Large Eddy Simulation of Transitional and Turbulent Hypersonic Flow

Abstract

Large eddy simulation (LES) of transitional and turbulent hypersonic flow are carried out. We focus on two canonical flow systems: oblique shock impingement on a hypersonic boundary layer and hypersonic compression ramp flow. We employ the gradient based reconstruction method, monotonicity-preserving (MP) limiting, a novel discontinuity sensor, and the Harten-Lax-van Leer-Contact (HLLC) approximate Riemann solver to discretize the inviscid terms of the governing equations with excellent dissipation and dispersion properties. For the viscous terms, we employ a fourth-order alpha-damping scheme to avoid odd-even decoupling. The importance of low dissipation smooth flow numerical methods, sensitive discontinuity detecting, and wall stress modelling is emphasized. The first case undertaken is that of oblique shock impingement caused by a 4 degree deflection on a disturbed Mach 6 laminar boundary layer. The compressible equilibrium ODE wall model is used to reduce computational cost. The present wall modelled LES (WMLES) quantitatively matches previous experiments, direct numerical simulation (DNS), and previous WMLES. The second case carried out is Mach 7.7 transitional flow over a 15 degree compression ramp.
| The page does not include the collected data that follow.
(** ** Examples of the further properties *)

Lemma offline_network : network_errors_only offline.
Proof.
  intros ep. split.
  - now intros e [= <-].
  - intros resp H. discriminate H.
Qed.


Lemma lavka_network : network_errors_only lavka.
Proof.
  intros ep. split.
  - intros e H. destruct ep as [ |store_id| ]; unfold lavka in H;
      try discriminate H.
    destruct (pystr_eqb store_id (txt "7")); discriminate H.
  - intros resp H e Hb.
    destruct ep as [ |store_id| ]; unfold lavka in H.
    + injection H as <-. discriminate Hb.
    + destruct (pystr_eqb store_id (txt "7")); injection H as <-;
        [discriminate Hb|]. now injection Hb as <-.
    + injection H as <-. now injection Hb as <-.
Qed.

Lemma search_reply_world stores : search_reply (world_with stores) (search_body stores).
Proof. eexists. split; [reflexivity|]. split; reflexivity. Qed.

Lemma format_ignores_tail_witness :
  format_slots_message all_printable clock_noon (replicate 16 slot_a ++ [slot_b])
  = format_slots_message all_printable clock_noon
      (replicate 16 slot_a ++ [slot_undated]).
Proof.
  apply (format_ignores_tail all_printable clock_noon
           (replicate 16 slot_a ++ [slot_b])
           (replicate 16 slot_a ++ [slot_undated])); reflexivity.
Defined.

Lemma parse_slots_returns_witness :
  [slot_morning; slot_noon] = snapshot_of slots_response.
Proof.
  apply (parse_slots_returns slots_response [slot_morning; slot_noon]).
  reflexivity.
Defined.

Lemma check_slots_first_match_witness :
  check_slots all_printable ascii_lower (world_with [far_store; lavka_store])
  = get_store_slots all_printable (world_with [far_store; lavka_store]) (JInt 7).
Proof.
  apply (check_slots_first_match all_printable ascii_lower
           (world_with [far_store; lavka_store])
           (search_body [far_store; lavka_store])
           [far_store] lavka_store [] (JInt 7) (JStr (txt "Lavka"))).
  - apply search_reply_world.
  - reflexivity.
  - vm_compute. reflexivity.
  - vm_compute. reflexivity.
  - vm_compute. reflexivity.
  - reflexivity.
  - reflexivity.
Defined.

Lemma check_slots_store_without_key_witness :
  check_slots all_printable ascii_lower (world_with [unnamed_store]) = Ok None.
Proof.
  apply (check_slots_store_without_key all_printable ascii_lower
           (world_with [unnamed_store]) (search_body [unnamed_store])
           [] unnamed_store []).
  - apply search_reply_world.
  - reflexivity.
  - reflexivity.
  - vm_compute. reflexivity.
  - vm_compute. reflexivity.
  - right. reflexivity.
Defined.

Lemma check_slots_no_match_witness :
  check_slots all_printable ascii_lower (world_with [far_store])
  = direct_slots_check (world_with [far_store]).
Proof.
  apply (check_slots_no_match all_printable ascii_lower (world_with [far_store])
           (search_body [far_store]) [far_store]).
  - apply search_reply_world.
  - reflexivity.
  - vm_compute. reflexivity.
Defined.

Lemma check_slots_malformed_store_witness :
  check_slots all_printable ascii_lower
    (world_with [JStr (txt "closed"); lavka_store]) = Ok None.
Proof.
  apply (check_slots_malformed_store all_printable ascii_lower
           (world_with [JStr (txt "closed"); lavka_store])
           (search_body [JStr (txt "closed"); lavka_store])
           [] (JStr (txt "closed")) [lavka_store]).
  - apply search_reply_world.
  - reflexivity.
  - reflexivity.
  - reflexivity.
Defined.

Lemma check_slots_provenance_witness :
  exists ep resp data,
    (ep = DirectSlots \/ exists store_id, ep = StoreSlots store_id)
    /\ lavka ep = Ok resp /\ status resp = 200%Z
    /\ body resp = Ok data /\ parse_slots data = Ok [slot_morning; slot_noon].
Proof.
  apply (check_slots_provenance all_printable ascii_lower lavka
           [slot_morning; slot_noon]).
  vm_compute. reflexivity.
Defined.

Lemma status_answers_witness :
  exists message,
    status_handler all_printable ascii_lower exn_text reply_ok offline clock_noon
    = {| replies := [msg_checking; message]; escaped := None |}
    /\ (forall l, check_slots all_printable ascii_lower offline = Ok (Some l) ->
                  l <> [] -> message = format_slots_message all_printable clock_noon l)
    /\ (check_slots all_printable ascii_lower offline = Ok None
        \/ check_slots all_printable ascii_lower offline = Ok (Some []) ->
        message = msg_none_now).
Proof.
  apply (status_answers all_printable ascii_lower exn_text reply_ok offline
           offline_network clock_noon).
  reflexivity.
Defined.

Lemma status_escape_witness :
  exists text, reply_down text = Raise (ClientError (txt "Timed out")).
Proof.
  apply (status_escape all_printable ascii_lower exn_text reply_down lavka
           lavka_network clock_noon (ClientError (txt "Timed out"))).
  reflexivity.
Defined.

Lemma cycle_quiet_witness :
  cycle all_printable ascii_lower pass_offline (subscribed {[ 42%Z ]})
  = Ok (subscribed {[ 42%Z ]}, []).
Proof.
  apply (cycle_quiet all_printable ascii_lower pass_offline
           (subscribed {[ 42%Z ]}) None).
  - reflexivity.
  - left. reflexivity.
Defined.

Lemma cycle_notifies_witness :
  exists after,
    cycle all_printable ascii_lower pass_lavka (subscribed {[ 7%Z; 42%Z ]})
    = Ok (after, elements (subscribers (subscribed {[ 7%Z; 42%Z ]})))
    /\ last_slots after = [slot_morning; slot_noon]
    /\ subscribers after ⊆ subscribers (subscribed {[ 7%Z; 42%Z ]}).
Proof.
  apply (cycle_notifies all_printable ascii_lower pass_lavka
           (subscribed {[ 7%Z; 42%Z ]}) [slot_morning; slot_noon]).
  - exact check_slots_lavka.
  - discriminate.
  - repeat constructor.
  - repeat constructor.
  - vm_compute. discriminate.
Defined.

Lemma cycle_no_retry_witness :
  cycle all_printable ascii_lower pass_lavka
    {| subscribers := {[ 42%Z ]}; last_slots := [slot_morning; slot_noon] |}
  = Ok ({| subscribers := {[ 42%Z ]}; last_slots := [slot_morning; slot_noon] |},
        []).
Proof.
  apply (cycle_no_retry all_printable ascii_lower pass_lavka pass_lavka
           (subscribed {[ 42%Z ]})
           {| subscribers := {[ 42%Z ]}; last_slots := [slot_morning; slot_noon] |}
           [42%Z] [slot_morning; slot_noon]).
  - exact check_slots_lavka.
  - vm_compute. reflexivity.
  - exact check_slots_lavka.
Defined.


Lemma monitoring_loop_seeded_witness :
  monitoring_loop all_printable ascii_lower lavka [pass_lavka]
    (subscribed {[ 42%Z ]})
  = Ok ({| subscribers := subscribers (subscribed {[ 42%Z ]});
           last_slots := [slot_morning; slot_noon] |}, [[]]).
Proof.
  apply (monitoring_loop_seeded all_printable ascii_lower lavka pass_lavka
           (subscribed {[ 42%Z ]}) [slot_morning; slot_noon]
           [slot_morning; slot_noon]).
  - exact check_slots_lavka.
  - discriminate.
  - exact check_slots_lavka.
  - reflexivity.
Defined.

(** The passes of the scenario: seeded with one snapshot, the loop keeps
    quiet on the same snapshot and sends one batch on a new one. *)
Example monitoring_loop_scenario :
  monitoring_loop all_printable ascii_lower offline [pass_offline; pass_lavka; pass_lavka]
    {| subscribers := {[ 42%Z ]}; last_slots := [] |}
  = Ok ({| subscribers := {[ 42%Z ]}; last_slots := [slot_morning; slot_noon] |},
        [[]; [42%Z]; []]).
Proof. vm_compute. reflexivity. Qed.

Lemma slots_requests_outcome_witness :
  (exists r,
     get_store_slots all_printable lavka (JInt 7) = Ok r
     /\ forall l, r = Some l
                  <-> exists resp data,
                        lavka (StoreSlots (py_str all_printable (JInt 7))) = Ok resp
                        /\ status resp = 200%Z
                        /\ body resp = Ok data /\ parse_slots data = Ok l)
  /\ (exists r,
        direct_slots_check lavka = Ok r
        /\ forall l, r = Some l
                     <-> exists resp data,
                           lavka DirectSlots = Ok resp /\ status resp = 200%Z
                           /\ body resp = Ok data /\ parse_slots data = Ok l).
Proof.
  apply (slots_requests_outcome all_printable lavka (JInt 7) lavka_network).
Defined.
The Reynolds number based on the flat plate length of 0.1 m is 4.2e5. The wall model is not used for this case as the flow does not fully transition to turbulence. The present implicit LES (ILES) is shown to quantitatively match previous experiment and DNS, albeit with some discrepancy due to coarse wall-normal grid spacing. The final case examined is a longer 15 degree compression ramp at a higher Reynolds number of 8.6e5. The third case becomes fully turbulent and as such, WMLES is used for this case. While some regions quantitatively match experiment and DNS, the separation bubble is not well captured by the equilibrium assuming wall model, the reattachment location heating is over-predicted, and the coarse grid under-predicts wall heating in the downstream portion of the domain where the flow is fully turbulent.